TO DO: From the records below, transcribe only the lines running from the one with "pose proof (zlen_nonneg p)." through the one with "pose proof (put_contents". Keep both of those end lines.

[[ RECORDS SHOWN open ]]

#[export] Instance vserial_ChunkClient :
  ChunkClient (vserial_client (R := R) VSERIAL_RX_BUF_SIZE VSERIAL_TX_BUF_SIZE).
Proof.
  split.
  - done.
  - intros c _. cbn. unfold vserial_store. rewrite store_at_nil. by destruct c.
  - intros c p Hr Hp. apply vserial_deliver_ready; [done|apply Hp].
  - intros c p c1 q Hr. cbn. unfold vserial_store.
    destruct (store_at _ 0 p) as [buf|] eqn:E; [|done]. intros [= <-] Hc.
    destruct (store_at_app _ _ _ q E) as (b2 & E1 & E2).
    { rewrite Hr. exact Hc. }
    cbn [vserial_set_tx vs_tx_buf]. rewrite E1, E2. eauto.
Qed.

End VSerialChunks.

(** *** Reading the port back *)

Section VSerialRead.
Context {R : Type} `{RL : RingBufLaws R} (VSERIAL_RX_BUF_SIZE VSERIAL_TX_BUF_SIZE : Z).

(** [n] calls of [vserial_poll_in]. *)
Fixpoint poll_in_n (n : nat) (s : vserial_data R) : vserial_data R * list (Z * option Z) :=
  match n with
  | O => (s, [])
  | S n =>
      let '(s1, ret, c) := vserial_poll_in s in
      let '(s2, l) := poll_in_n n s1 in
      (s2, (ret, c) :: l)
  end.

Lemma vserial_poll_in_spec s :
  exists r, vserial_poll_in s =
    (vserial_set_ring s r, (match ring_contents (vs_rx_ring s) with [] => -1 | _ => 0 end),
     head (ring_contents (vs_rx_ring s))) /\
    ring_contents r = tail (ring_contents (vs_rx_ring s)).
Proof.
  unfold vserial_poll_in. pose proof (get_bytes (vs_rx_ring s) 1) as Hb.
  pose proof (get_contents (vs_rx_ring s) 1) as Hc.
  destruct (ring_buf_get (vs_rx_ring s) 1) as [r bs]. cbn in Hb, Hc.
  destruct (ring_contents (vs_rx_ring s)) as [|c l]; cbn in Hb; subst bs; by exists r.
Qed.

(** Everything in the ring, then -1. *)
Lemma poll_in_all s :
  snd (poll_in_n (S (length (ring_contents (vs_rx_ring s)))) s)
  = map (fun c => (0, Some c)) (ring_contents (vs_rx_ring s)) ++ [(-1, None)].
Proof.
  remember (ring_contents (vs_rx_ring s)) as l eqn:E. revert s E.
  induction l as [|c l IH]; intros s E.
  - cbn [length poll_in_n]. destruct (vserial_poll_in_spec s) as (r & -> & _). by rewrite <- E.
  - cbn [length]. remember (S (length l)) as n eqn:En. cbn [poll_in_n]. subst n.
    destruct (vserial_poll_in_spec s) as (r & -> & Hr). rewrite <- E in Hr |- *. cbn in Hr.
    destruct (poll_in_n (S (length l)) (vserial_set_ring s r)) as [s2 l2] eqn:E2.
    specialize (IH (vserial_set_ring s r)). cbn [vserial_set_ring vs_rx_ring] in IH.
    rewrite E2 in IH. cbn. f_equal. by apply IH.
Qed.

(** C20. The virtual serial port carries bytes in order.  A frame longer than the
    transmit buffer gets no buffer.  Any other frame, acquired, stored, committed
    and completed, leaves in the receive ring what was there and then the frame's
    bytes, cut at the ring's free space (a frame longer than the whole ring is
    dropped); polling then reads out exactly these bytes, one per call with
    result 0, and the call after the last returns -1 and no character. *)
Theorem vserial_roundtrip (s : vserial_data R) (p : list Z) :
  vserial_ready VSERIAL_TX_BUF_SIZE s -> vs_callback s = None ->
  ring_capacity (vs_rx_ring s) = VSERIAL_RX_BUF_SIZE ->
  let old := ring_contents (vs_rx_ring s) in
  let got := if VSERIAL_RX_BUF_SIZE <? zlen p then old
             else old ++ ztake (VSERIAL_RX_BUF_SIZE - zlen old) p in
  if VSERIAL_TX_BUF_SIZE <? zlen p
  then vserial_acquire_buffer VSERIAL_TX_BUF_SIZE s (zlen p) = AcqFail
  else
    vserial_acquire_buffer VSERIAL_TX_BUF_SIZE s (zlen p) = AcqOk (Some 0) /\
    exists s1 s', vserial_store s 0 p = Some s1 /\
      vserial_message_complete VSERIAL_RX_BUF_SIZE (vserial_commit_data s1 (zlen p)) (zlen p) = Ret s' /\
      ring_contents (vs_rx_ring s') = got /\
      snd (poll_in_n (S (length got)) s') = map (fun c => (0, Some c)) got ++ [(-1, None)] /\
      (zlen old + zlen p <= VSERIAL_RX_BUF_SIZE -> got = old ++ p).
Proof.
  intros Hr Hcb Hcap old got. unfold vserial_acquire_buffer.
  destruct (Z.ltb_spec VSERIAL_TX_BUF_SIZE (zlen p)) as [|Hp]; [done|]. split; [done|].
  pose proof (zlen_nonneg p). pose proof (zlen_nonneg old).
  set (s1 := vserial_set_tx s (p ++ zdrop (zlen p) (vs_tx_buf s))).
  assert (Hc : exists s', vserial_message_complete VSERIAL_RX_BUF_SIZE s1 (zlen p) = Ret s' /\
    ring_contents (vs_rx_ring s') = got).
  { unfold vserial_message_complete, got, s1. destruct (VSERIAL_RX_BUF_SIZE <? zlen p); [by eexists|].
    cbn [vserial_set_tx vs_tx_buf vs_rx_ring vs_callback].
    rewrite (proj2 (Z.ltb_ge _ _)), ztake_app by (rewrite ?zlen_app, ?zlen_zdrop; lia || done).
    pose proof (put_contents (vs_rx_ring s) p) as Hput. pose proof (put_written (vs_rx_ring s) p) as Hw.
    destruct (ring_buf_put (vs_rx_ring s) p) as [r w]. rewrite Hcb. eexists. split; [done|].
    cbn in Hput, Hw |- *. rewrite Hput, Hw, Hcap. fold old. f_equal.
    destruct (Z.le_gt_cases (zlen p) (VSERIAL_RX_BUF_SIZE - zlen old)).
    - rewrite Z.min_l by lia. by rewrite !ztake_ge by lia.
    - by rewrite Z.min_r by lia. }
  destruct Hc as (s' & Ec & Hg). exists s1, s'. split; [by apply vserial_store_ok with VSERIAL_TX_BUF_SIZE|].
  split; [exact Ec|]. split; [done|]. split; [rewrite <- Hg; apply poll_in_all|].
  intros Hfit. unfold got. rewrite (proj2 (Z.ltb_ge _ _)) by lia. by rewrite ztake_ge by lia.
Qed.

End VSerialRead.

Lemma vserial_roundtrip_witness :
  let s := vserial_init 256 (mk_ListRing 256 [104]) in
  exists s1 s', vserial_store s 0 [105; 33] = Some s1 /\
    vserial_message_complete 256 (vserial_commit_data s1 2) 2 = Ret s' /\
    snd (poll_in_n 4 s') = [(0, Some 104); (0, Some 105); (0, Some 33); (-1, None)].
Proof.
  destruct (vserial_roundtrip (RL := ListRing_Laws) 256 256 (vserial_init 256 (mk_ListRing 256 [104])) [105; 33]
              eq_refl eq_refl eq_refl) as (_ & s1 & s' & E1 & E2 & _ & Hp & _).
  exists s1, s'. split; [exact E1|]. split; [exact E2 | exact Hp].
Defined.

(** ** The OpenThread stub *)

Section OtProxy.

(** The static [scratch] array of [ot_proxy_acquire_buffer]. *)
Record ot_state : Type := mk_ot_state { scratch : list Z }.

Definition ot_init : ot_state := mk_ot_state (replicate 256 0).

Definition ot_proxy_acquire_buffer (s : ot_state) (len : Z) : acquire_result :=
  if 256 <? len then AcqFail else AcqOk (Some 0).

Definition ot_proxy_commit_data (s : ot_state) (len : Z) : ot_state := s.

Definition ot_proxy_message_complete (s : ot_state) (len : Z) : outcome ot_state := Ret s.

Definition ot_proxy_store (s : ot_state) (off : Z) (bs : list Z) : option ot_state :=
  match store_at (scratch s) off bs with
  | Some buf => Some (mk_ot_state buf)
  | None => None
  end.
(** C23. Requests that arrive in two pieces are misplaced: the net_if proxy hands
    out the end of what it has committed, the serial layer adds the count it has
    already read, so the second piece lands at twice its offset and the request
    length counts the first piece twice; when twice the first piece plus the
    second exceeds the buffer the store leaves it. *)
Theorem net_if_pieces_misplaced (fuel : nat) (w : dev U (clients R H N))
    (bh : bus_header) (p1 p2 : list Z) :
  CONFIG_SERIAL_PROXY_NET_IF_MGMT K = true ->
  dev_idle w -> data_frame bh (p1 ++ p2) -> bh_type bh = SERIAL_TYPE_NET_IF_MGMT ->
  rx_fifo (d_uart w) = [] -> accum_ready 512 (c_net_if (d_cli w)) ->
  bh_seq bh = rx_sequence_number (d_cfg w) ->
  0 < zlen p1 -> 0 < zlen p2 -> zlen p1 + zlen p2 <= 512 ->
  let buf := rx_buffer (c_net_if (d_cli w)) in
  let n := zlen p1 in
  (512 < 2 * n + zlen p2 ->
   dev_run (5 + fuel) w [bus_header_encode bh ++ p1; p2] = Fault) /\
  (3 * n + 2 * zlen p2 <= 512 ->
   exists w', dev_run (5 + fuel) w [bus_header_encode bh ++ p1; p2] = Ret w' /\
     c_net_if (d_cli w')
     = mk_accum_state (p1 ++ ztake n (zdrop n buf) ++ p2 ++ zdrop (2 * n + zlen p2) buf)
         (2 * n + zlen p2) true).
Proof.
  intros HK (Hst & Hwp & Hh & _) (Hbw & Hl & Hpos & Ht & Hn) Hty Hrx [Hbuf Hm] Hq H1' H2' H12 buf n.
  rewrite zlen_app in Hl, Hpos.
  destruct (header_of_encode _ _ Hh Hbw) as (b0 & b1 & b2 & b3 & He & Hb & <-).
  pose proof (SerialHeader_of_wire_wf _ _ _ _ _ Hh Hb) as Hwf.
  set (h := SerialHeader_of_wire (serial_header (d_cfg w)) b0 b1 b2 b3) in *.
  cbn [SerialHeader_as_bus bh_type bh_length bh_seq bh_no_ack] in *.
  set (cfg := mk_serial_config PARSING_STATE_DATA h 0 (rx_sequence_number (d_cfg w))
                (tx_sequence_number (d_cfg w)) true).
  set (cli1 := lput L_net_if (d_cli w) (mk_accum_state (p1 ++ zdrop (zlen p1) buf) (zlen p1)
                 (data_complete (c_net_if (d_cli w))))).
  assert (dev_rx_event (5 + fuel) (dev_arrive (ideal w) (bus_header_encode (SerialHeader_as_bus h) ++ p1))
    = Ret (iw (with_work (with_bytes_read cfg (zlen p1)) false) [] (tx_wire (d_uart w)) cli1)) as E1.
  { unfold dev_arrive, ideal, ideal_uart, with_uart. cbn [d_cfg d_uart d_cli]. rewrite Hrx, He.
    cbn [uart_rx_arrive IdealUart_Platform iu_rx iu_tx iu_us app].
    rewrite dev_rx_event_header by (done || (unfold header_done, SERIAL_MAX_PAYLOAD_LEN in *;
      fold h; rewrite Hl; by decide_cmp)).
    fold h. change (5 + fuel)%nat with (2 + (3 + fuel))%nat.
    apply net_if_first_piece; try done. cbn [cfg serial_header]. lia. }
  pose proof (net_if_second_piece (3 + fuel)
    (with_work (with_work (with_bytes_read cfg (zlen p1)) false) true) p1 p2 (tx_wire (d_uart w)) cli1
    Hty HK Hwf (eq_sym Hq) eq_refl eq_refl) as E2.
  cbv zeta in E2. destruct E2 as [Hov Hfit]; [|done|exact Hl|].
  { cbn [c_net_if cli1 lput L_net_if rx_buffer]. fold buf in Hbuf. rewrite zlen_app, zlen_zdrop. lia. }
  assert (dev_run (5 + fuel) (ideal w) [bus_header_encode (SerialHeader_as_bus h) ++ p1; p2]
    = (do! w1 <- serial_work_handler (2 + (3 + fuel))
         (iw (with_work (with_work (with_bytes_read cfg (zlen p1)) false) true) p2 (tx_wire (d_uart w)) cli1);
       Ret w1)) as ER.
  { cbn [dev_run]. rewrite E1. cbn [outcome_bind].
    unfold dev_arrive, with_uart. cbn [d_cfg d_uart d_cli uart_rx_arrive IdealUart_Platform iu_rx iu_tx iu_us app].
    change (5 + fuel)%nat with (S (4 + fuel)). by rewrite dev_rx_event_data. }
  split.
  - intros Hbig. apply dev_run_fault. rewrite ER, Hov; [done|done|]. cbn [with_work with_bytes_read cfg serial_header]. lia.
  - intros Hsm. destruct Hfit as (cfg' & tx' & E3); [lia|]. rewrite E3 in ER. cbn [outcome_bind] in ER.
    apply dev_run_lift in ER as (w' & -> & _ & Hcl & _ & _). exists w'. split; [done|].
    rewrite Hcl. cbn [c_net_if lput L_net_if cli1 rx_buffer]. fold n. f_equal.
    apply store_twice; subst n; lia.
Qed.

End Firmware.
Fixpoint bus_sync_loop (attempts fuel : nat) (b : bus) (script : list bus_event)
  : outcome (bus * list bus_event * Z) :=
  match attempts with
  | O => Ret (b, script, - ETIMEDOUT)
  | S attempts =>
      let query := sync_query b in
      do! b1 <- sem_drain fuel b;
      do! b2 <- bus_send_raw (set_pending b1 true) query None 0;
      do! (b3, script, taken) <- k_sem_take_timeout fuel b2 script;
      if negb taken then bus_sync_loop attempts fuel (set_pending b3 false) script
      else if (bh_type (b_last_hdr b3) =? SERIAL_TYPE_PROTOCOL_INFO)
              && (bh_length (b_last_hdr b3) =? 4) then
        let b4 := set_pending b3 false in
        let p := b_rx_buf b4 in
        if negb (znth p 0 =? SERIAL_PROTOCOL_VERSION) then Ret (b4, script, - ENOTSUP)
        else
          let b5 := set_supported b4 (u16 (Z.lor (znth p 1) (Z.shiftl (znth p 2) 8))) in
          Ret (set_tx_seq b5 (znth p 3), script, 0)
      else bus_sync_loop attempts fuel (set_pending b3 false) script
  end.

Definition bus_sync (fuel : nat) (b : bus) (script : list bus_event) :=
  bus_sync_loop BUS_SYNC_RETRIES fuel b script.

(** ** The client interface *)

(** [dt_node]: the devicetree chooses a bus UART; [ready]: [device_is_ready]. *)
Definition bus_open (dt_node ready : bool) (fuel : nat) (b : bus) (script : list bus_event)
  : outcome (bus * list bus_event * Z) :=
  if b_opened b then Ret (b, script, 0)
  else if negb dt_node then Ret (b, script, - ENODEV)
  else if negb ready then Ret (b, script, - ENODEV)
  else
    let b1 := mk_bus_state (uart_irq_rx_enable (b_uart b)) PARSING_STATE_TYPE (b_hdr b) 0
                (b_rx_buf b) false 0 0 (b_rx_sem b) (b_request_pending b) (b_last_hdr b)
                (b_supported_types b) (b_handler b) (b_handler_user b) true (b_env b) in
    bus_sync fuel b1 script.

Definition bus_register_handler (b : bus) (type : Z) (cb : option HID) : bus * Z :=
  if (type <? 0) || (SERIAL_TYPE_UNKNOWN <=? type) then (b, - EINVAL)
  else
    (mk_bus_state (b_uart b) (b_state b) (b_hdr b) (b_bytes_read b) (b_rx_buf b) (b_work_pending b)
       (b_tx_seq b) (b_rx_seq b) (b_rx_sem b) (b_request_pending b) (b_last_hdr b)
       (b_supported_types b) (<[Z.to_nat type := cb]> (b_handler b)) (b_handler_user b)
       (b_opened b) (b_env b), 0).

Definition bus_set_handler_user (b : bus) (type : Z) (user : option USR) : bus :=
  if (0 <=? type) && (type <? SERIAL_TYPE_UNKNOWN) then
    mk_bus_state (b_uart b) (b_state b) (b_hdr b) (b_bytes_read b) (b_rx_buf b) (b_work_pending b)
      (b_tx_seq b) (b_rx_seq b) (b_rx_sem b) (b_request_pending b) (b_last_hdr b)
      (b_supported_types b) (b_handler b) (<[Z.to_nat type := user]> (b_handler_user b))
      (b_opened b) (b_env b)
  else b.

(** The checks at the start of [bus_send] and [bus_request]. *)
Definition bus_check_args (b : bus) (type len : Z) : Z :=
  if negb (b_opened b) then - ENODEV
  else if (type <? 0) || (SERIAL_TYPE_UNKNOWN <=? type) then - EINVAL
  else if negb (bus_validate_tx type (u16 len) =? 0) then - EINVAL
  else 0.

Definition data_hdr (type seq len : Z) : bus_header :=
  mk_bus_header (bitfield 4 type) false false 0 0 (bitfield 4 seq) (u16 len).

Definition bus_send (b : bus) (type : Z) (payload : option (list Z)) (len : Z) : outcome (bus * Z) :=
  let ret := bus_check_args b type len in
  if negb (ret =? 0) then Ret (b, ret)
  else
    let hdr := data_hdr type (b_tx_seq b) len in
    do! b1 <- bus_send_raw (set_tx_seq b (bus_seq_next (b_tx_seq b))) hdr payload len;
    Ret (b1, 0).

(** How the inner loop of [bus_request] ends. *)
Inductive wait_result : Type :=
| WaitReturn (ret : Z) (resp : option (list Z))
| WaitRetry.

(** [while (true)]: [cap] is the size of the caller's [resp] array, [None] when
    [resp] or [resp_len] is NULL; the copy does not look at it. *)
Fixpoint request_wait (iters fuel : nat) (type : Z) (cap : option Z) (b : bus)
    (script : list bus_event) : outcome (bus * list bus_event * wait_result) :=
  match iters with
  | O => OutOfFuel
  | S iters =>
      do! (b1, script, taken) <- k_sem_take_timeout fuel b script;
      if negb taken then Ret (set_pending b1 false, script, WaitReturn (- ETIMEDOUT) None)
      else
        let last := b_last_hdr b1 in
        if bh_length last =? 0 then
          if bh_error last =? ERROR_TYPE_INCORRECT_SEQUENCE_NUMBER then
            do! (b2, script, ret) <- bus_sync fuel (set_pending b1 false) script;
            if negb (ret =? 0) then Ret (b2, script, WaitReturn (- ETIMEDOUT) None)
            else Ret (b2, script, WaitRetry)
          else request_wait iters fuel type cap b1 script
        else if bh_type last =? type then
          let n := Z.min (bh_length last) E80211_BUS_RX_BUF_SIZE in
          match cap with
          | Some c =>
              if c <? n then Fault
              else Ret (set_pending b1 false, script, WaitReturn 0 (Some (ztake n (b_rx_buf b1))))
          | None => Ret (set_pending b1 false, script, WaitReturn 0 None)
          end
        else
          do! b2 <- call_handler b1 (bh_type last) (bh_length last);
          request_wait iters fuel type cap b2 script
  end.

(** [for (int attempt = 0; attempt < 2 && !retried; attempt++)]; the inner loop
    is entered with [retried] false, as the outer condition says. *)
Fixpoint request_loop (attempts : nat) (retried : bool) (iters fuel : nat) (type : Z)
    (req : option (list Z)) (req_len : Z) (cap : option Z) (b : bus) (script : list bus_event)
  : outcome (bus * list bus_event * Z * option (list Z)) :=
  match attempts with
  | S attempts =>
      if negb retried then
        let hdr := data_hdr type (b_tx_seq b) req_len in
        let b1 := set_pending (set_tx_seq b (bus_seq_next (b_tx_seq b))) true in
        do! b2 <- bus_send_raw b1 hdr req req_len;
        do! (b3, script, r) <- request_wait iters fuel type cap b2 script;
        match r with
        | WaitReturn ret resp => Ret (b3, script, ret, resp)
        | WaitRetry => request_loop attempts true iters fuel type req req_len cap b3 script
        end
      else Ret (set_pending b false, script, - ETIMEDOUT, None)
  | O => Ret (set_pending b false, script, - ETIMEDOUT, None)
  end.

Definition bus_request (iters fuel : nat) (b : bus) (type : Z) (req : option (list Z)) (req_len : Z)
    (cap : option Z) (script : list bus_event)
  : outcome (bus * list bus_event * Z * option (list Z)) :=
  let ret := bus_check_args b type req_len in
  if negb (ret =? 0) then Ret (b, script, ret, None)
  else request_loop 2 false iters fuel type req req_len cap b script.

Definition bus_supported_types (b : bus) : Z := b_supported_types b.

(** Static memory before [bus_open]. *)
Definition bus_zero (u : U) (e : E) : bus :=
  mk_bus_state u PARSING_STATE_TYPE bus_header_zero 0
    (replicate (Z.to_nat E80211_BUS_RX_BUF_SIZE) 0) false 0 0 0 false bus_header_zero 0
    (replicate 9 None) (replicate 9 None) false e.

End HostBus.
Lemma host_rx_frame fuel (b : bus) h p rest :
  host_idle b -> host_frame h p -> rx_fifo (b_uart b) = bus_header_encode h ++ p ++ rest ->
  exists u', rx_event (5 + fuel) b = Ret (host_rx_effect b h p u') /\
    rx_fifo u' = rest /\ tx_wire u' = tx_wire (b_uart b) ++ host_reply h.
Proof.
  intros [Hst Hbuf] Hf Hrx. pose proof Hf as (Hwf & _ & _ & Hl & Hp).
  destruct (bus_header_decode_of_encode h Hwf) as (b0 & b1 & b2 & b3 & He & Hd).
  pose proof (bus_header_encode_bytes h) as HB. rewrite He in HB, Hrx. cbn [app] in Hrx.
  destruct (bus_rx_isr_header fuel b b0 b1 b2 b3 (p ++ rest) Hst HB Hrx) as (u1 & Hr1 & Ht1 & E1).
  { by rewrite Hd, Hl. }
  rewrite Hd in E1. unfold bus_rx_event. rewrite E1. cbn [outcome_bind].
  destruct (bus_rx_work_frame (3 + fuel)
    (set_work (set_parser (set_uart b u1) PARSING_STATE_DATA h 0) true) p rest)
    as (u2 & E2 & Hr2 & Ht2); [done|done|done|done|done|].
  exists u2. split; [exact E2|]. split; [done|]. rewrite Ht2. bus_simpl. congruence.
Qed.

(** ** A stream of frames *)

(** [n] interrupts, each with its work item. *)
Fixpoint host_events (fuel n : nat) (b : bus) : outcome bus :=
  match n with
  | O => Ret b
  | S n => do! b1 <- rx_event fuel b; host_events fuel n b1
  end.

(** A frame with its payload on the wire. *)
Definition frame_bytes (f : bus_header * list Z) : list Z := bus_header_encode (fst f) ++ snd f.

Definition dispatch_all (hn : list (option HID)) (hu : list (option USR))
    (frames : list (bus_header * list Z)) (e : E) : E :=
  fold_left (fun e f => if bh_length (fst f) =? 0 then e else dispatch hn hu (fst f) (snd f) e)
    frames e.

[[ RECORDS SHOWN closed ]]

EXPECTED OUTPUT:
  pose proof (zlen_nonneg p). pose proof (zlen_nonneg old).
  set (s1 := vserial_set_tx s (p ++ zdrop (zlen p) (vs_tx_buf s))).
  assert (Hc : exists s', vserial_message_complete VSERIAL_RX_BUF_SIZE s1 (zlen p) = Ret s' /\
    ring_contents (vs_rx_ring s') = got).
  { unfold vserial_message_complete, got, s1. destruct (VSERIAL_RX_BUF_SIZE <? zlen p); [by eexists|].
    cbn [vserial_set_tx vs_tx_buf vs_rx_ring vs_callback].
    rewrite (proj2 (Z.ltb_ge _ _)), ztake_app by (rewrite ?zlen_app, ?zlen_zdrop; lia || done).
    pose proof (put_contents (vs_rx_ring s) p) as Hput. pose proof (put_written (vs_rx_ring s) p) as Hw.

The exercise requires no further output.